Officials in Lahaina are trying to get mental health support to displaced residents
SCOTT SIMON, HOST:
First responders on Maui continue to work long hours trying to recover and identify remains of more than a hundred people killed in the wildfire that incinerated much of the historic resort town of Lahaina. Survivors are still dealing with physical challenges like where to live in the coming weeks and months. But the size of the emotional and psychological toll is coming into sharp review, and the need for mental health support grows, as NPR's Eric Westervelt reports from Maui.
ERIC WESTERVELT, BYLINE: The scale of the physical damage in the historic center of Lahaina is clear in its apocalyptic landscape of rubble, ash and debris. But the scale of the inner damage can be seen in a 5-year-old girl that Maui's chief mental health administrator, John Oliver, saw the other day. The girl came in with her mother into this Lahaina health clinic clutching a green-and-purple plushy stuffed animal. She seemed withdrawn and afraid.
JOHN OLIVER: I got down to her level, and, you know, I asked her her name and how she was doing and, you know, asked about her stuffed animal. And then she just offered up, and she said, I'm very sad. And I said, I'm so sorry. I said, why are you sad? And she said, I'm sad because I saw a lot of dead bodies.
WESTERVELT: Oliver told the girl how sorry he was and tried to reassure her, saying, I want you to know that you're safe now.

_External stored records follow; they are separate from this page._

(** ** Histories *)

(** Accepted calls, counted, and reward tokens received between them. *)
Inductive manager_run (t : address) : Z -> manager -> Prop :=
| run_deployed o tr op s : deploy o tr op t = Ok s -> manager_run t 0 s
| run_call n s e k s' ev :
    manager_run t n s -> words k -> exec_manager t e k s = Ok (s', ev) -> manager_run t (n + 1) s'
| run_received n s x :
    manager_run t n s -> 0 <= x ->
    manager_run t n (set_books s (totalAllocPoint s) (accRewardPerAllocStored s) (totalPendingRewards s)
                       (undistributedRewards s) (pools s) (held s + x)).

Lemma manager_run_sound t n s : manager_run t n s -> 0 <= n /\ sound n s.
Proof.
  induction 1 as [o tr op s H|n s e k s' ev _ [Hn IH] Hk H|n s x _ [Hn IH] Hx].
  - split; [done|]. unfold deploy in H. router_inv H. injection H as <-. split; cbn; try done.
    + intros a v. split; [done|]. by intros (i & Hi & _).
    + intros a. rewrite elem_of_empty. split; [done|]. intros H. inversion H.
  - split; [lia|]. by eapply exec_sound.
  - split; [done|]. destruct IH. pose proof PRECISION_pos. split; cbn; try done; unfold free in *; cbn; nia.
Qed.

(** Over every history the reward token is a contract, and the operator, when there is one, has
    the operator's role. *)
Lemma run_token t n s : manager_run t n s -> t <> 0.
Proof. induction 1 as [o tr op s H|n s e k s' ev _ IH _ _|n s x _ IH _]; [|done|done]. unfold deploy in H. by router_inv H. Qed.

Lemma accrue_keeps i p s r : accrue_at i p s = Ok r -> operator (snd r) = operator s /\ roles (snd r) = roles s.
Proof. unfold accrue_at. intros H. router_inv H. by injection H as <-. Qed.

Definition changes_roles (k : manager_call) : bool :=
  match k with SetOperator _ | TransferOwnership _ | GrantRole _ _ | RevokeRole _ _ | RenounceRole _ _ => true | _ => false end.

Lemma exec_keeps_roles t e k s s' ev :
  changes_roles k = false -> exec_manager t e k s = Ok (s', ev) -> operator s' = operator s /\ roles s' = roles s.
Proof.
  destruct k; try done; intros _ H; cbn [exec_manager] in H;
    unfold renounceOwnership, setTreasury, setPoolFactory, pause, unpause, recoverToken, addPool, deactivatePool, setPool, distributeRewards,
      claimPoolRewards, onlyOperatorOrOwner, onlyOwnerOrPoolFactory, onlyOwner in H; router_inv H;
    repeat (case_in H; router_inv H; try discriminate H); injection H as <- <-; try done; cbn [set_books put_pool operator roles];
    match goal with
    | Ha : accrue_at _ _ s = Ok ?r |- _ => pose proof (accrue_keeps _ _ _ _ Ha) as [Ho Hr]; done
    end.
Qed.

Lemma exec_operator t e k s s' ev :
  (operator s = 0 \/ hasRole OPERATOR_ROLE (operator s) s = true) -> exec_manager t e k s = Ok (s', ev) ->
  operator s' = 0 \/ hasRole OPERATOR_ROLE (operator s') s' = true.
Proof.
  unfold hasRole. rewrite !bool_decide_eq_true. intros Hs H. destruct (changes_roles k) eqn:Hk.
  - destruct k; try discriminate; cbn [exec_manager] in H;
      unfold setOperator, transferOwnership, grantRole, revokeRole, renounceRole, onlyOwner in H; router_inv H;
      repeat (case_in H; bool_solve); injection H as <- <-; cbn [set_admin set_roles operator roles]; try done; try by left.
    all: first [right; set_solver | destruct Hs as [->|Hs]; [by left|right; set_solver]].
  - destruct (exec_keeps_roles _ _ _ _ _ _ Hk H) as [-> ->]. done.
Qed.

Lemma run_operator t n s : manager_run t n s -> operator s = 0 \/ hasRole OPERATOR_ROLE (operator s) s = true.
Proof.
  induction 1 as [o tr op s H|n s e k s' ev _ IH _ H|n s x _ IH _]; [|by eapply exec_operator|done].
  unfold deploy in H. router_inv H. injection H as <-. right. unfold hasRole. apply bool_decide_eq_true. cbn. set_solver.
Qed.

(** A distribution that is accepted. *)
Lemma distribute_accepted t e n s x :
  manager_run t n s -> me_sender e <> 0 -> me_sender e = owner s \/ me_sender e = operator s -> paused s = false -> 0 < x ->
  0 < totalAllocPoint s -> me_source_paused e (treasury s) = Some false -> me_pull e (treasury s) x = Ok tt ->
  0 < (x + undistributedRewards s) * PRECISION / totalAllocPoint s ->
  (x + undistributedRewards s) * PRECISION < 2 ^ 256 ->
  accRewardPerAllocStored s + (x + undistributedRewards s) * PRECISION / totalAllocPoint s < 2 ^ 256 ->
  exists s' ev, distributeRewards e x s = Ok (s', ev) /\ held s' = held s + x.
Proof.
  intros Hrun H0 Hrole Hp Hx HT Hsrc Hpull Hd Hw Hacc. destruct (manager_run_sound _ _ _ Hrun) as [_ Hs].
  pose proof (so_undistributed _ _ Hs) as Hu. pose proof (so_acc _ _ Hs) as Ha. pose proof PRECISION_pos as HP.
  assert (Hauth : hasRole OPERATOR_ROLE (me_sender e) s || (me_sender e =? owner s) = true).
  { apply orb_true_iff. destruct Hrole as [E|E]; [right; by apply Z.eqb_eq|].
    destruct (run_operator _ _ _ Hrun) as [E0|E0]; [by rewrite E0 in E|]. left. by rewrite E. }
  pose proof (Z.mul_div_le ((x + undistributedRewards s) * PRECISION) (totalAllocPoint s) HT) as Hle.
  unfold distributeRewards, onlyOperatorOrOwner. rewrite Hauth, Hp, (proj2 (Z.ltb_lt _ _) Hx), (proj2 (Z.ltb_lt _ _) HT), Hsrc. cbn [negb default from_option].
  unfold id. cbn [negb]. rewrite Hpull. cbn [res_bind].
  assert (HPx : x + undistributedRewards s <= (x + undistributedRewards s) * PRECISION) by nia.
  rewrite u256_ok by lia. cbn [res_bind]. rewrite u256_ok by nia. cbn [res_bind].
  unfold udiv. rewrite (proj2 (Z.eqb_neq _ _)) by lia. cbn [negb res_bind].
  rewrite (proj2 (Z.ltb_lt _ _) Hd).
  set (d := (x + undistributedRewards s) * PRECISION / totalAllocPoint s) in *.
  rewrite u256_ok by lia. cbn [res_bind]. rewrite u256_ok by nia. cbn [res_bind].
  assert (Hq : 0 <= d * totalAllocPoint s / PRECISION <= x + undistributedRewards s)
    by (split; [apply Z.div_pos; nia|apply Z.div_le_upper_bound; nia]).
  rewrite u256_ok by lia. cbn [res_bind]. eauto.
Qed.

Lemma accrues n s i p :
  sound n s -> pools s !! i = Some p -> pi_allocPoint p * accRewardPerAllocStored s < 2 ^ 256 -> held s < 2 ^ 256 ->
  accrue_at i p s = Ok (settled_pool s p, settled s i p).
Proof.
  intros Hs Hi Hw Hh. pose proof (sound_owed _ _ _ _ Hs Hi) as [Ho _]. pose proof (so_free _ _ Hs) as Hf.
  pose proof (Forall_lookup_1 _ _ _ _ (so_pools _ _ Hs) Hi) as Hp. pose proof (so_acc _ _ Hs) as Ha.
  destruct (sound_pending _ _ _ _ Hs Hi) as [Hp0 Hp1]. pose proof (so_undistributed _ _ Hs) as Hu.
  pose proof (Z.div_pos _ PRECISION Ho ltac:(done)) as Hq.
  assert (Hacc : accrual_of s p = Ok (owed (accRewardPerAllocStored s) p / PRECISION, debt_now s p)).
  { unfold accrual_of, debt_now, credited. change (pi_active p && (0 <? pi_allocPoint p)) with (counts p).
    destruct (counts p) eqn:Hc; [|unfold owed; by rewrite Hc].
    destruct Hp as [Hal _ Hd _]. rewrite u256_ok by nia. cbn [res_bind].
    pose proof (debt_fresh _ _ Hal Ha). pose proof (Z.div_le_upper_bound (pi_allocPoint p * accRewardPerAllocStored s) PRECISION
      (pi_allocPoint p * accRewardPerAllocStored s) ltac:(done) ltac:(pose proof PRECISION_pos; nia)).
    rewrite (owed_div _ _ Hc) in *. rewrite u256_ok by lia. done. }
  unfold accrue_at, _accruePool. fold (accrual_of s p). rewrite Hacc. cbn [res_bind fst snd].
  assert (Hpaid : 0 <= paid_now s p <= free s) by (unfold paid_now; lia).
  set (q := owed (accRewardPerAllocStored s) p / PRECISION) in *.
  assert (Hc : (if 0 <? q then
      let* reserved := u256 (totalPendingRewards s + undistributedRewards s) in
      let available := if reserved <? held s then held s - reserved else 0 in
      Ok (if available <? q then available else q) else Ok 0) = (Ok (paid_now s p) : res string Z)).
  { unfold paid_now, free in *. fold q. destruct (Z.ltb_spec 0 q); [|f_equal; lia].
    rewrite u256_ok by lia. cbn [res_bind]. f_equal.
    destruct (Z.ltb_spec (totalPendingRewards s + undistributedRewards s) (held s)); case_goal; bool_solve; lia. }
  cbv zeta in Hc |- *. rewrite Hc. cbn [res_bind]. unfold free in *. rewrite u256_ok by lia. cbn [res_bind fst snd].
  rewrite u256_ok by lia. done.
Qed.

Lemma shows s pool i p n :
  sound n s -> find_pool pool s = Ok (i, p) -> pi_allocPoint p * accRewardPerAllocStored s < 2 ^ 256 ->
  shown (accRewardPerAllocStored s) p < 2 ^ 256 -> pendingPoolRewards pool s = Ok (shown (accRewardPerAllocStored s) p).
Proof.
  intros Hs Hf Hw Hb. destruct (sound_find _ _ _ _ _ Hs Hf) as [Hi _].
  pose proof (Forall_lookup_1 _ _ _ _ (so_pools _ _ Hs) Hi) as Hp. pose proof (so_acc _ _ Hs) as Ha.
  unfold pendingPoolRewards. rewrite Hf. cbn [res_bind snd].
  change (pi_active p && (0 <? pi_allocPoint p)) with (counts p).
  destruct Hp as [Hal Hpe Hd Ho]. pose proof (Z.div_pos _ PRECISION Ho ltac:(done)) as Hq.
  unfold shown in *. destruct (counts p) eqn:Hc.
  - unfold credited. rewrite u256_ok by nia. cbn [res_bind]. rewrite (owed_div _ _ Hc) in *.
    rewrite u256_ok by lia. cbn [res_bind]. by rewrite u256_ok by lia.
  - unfold owed in *. rewrite Hc, Z.div_0_l, Z.add_0_r by done. done.
Qed.

Lemma find_pool_upd s s' pool i p p' :
  find_pool pool s = Ok (i, p) -> poolPidPlusOne s' = poolPidPlusOne s -> pools s' !! i = Some p' ->
  find_pool pool s' = Ok (i, p').
Proof.
  unfold find_pool. intros H -> Hi. destruct (negb _); [|done]. case_in H; [|done]. injection H as <- <-. by rewrite Hi.
Qed.

(** A claim that is accepted, and what it leaves. *)
Lemma claim_accepted t e n s pool i p :
  sound n s -> 0 <= n -> find_pool pool s = Ok (i, p) -> me_sender e = pool -> (forall x, me_transfer e t pool x = true) ->
  pi_allocPoint p * accRewardPerAllocStored s < 2 ^ 256 -> held s < 2 ^ 256 ->
  exists s' ev, claimPoolRewards t e pool s = Ok (s', ev) /\ sound n s' /\
    held s' = held s - (pi_pendingRewards p + paid_now s p) /\
    accRewardPerAllocStored s' = accRewardPerAllocStored s /\ find_pool pool s' = Ok (i, emptied (settled_pool s p)).
Proof.
  intros Hs Hn Hf Hsend Htr Hw Hh. destruct (sound_find _ _ _ _ _ Hs Hf) as [Hi Hpool].
  pose proof (settled_sound _ _ _ _ Hs Hi Hn) as Hs'. pose proof (settled_at _ _ p _ Hi) as Hi'.
  pose proof (sound_paid _ _ _ _ Hs' Hi') as Hs''. destruct (sound_pending _ _ _ _ Hs' Hi') as [H0 H1].
  pose proof (so_free _ _ Hs') as Hfree. pose proof (so_undistributed _ _ Hs') as Hu.
  unfold claimPoolRewards. rewrite Hf. cbn [res_bind fst snd]. rewrite (proj2 (Z.eqb_eq _ _) Hsend).
  rewrite (accrues _ _ _ _ Hs Hi Hw Hh). cbn [res_bind fst snd].
  set (r := pi_pendingRewards (settled_pool s p)) in *. change (pi_pendingRewards p + paid_now s p) with r.
  destruct (Z.eqb_spec r 0) as [E|E].
  - eexists _, _. split; [done|]. split; [done|]. split; [change (held s = held s - r); lia|]. split; [done|].
    apply (find_pool_upd _ _ _ _ _ _ Hf); [done|]. rewrite Hi'. f_equal. unfold emptied. fold r. by rewrite <- E.
  - unfold free in Hfree. cbn [settled set_books held totalPendingRewards undistributedRewards] in *.
    rewrite u256_ok by lia. cbn [res_bind]. rewrite Htr, (proj2 (Z.leb_le _ _)) by lia. cbn [andb].
    eexists _, _. split; [done|]. split; [exact Hs''|]. split; [done|]. split; [done|].
    apply (find_pool_upd _ _ _ _ _ _ Hf); [done|]. cbn [set_books pools].
    rewrite list_lookup_insert_eq; [done|]. by eapply lookup_lt_Some.
Qed.

Lemma shown_settled s p : 0 <= pi_allocPoint p -> 0 <= accRewardPerAllocStored s ->
  shown (accRewardPerAllocStored s) (emptied (settled_pool s p)) = 0.
Proof.
  intros Ha Hacc. unfold shown. cbn [emptied pi_pendingRewards]. rewrite Z.add_0_l. apply Z.div_small.
  destruct (pi_active p && (0 <? pi_allocPoint p)) eqn:E.
  - apply owed_fresh; [done|done|]. intros _. cbn. unfold counts. by rewrite E.
  - unfold owed, counts. cbn. rewrite E. done.
Qed.

Lemma sum_shown n s : sound n s ->
  sum_by (shown (accRewardPerAllocStored s)) (pools s) <= held s - undistributedRewards s + n.
Proof.
  intros Hs. unfold shown. pose proof PRECISION_pos as HP.
  rewrite (sum_by_add pi_pendingRewards (fun p => owed (accRewardPerAllocStored s) p / PRECISION)) by done.
  rewrite <- (so_pending _ _ Hs).
  assert (PRECISION * sum_by (fun p => owed (accRewardPerAllocStored s) p / PRECISION) (pools s)
          <= sum_by (owed (accRewardPerAllocStored s)) (pools s)).
  { induction (pools s) as [|p l IH]; cbn; [lia|].
    pose proof (Z.mul_div_le (owed (accRewardPerAllocStored s) p) PRECISION HP). lia. }
  pose proof (so_covered _ _ Hs). unfold free in *. nia.
Qed.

OLIVER: She smiled. We continued to play for a little bit, and she said, you know, I really miss my friend. And I said, I'm sorry to hear that, also. At that point, the psychiatrist came in. And, you know, I talked briefly with the mom, and she shared that when she says she misses her friend, it's her best friend.
WESTERVELT: That friend died in the fire. Counselors here describe these early days of disaster mental health treatment as a kind of triage - psychological first aid for anguish that runs the spectrum of symptoms from sadness and sleeplessness to exhaustion, depression and breakdowns.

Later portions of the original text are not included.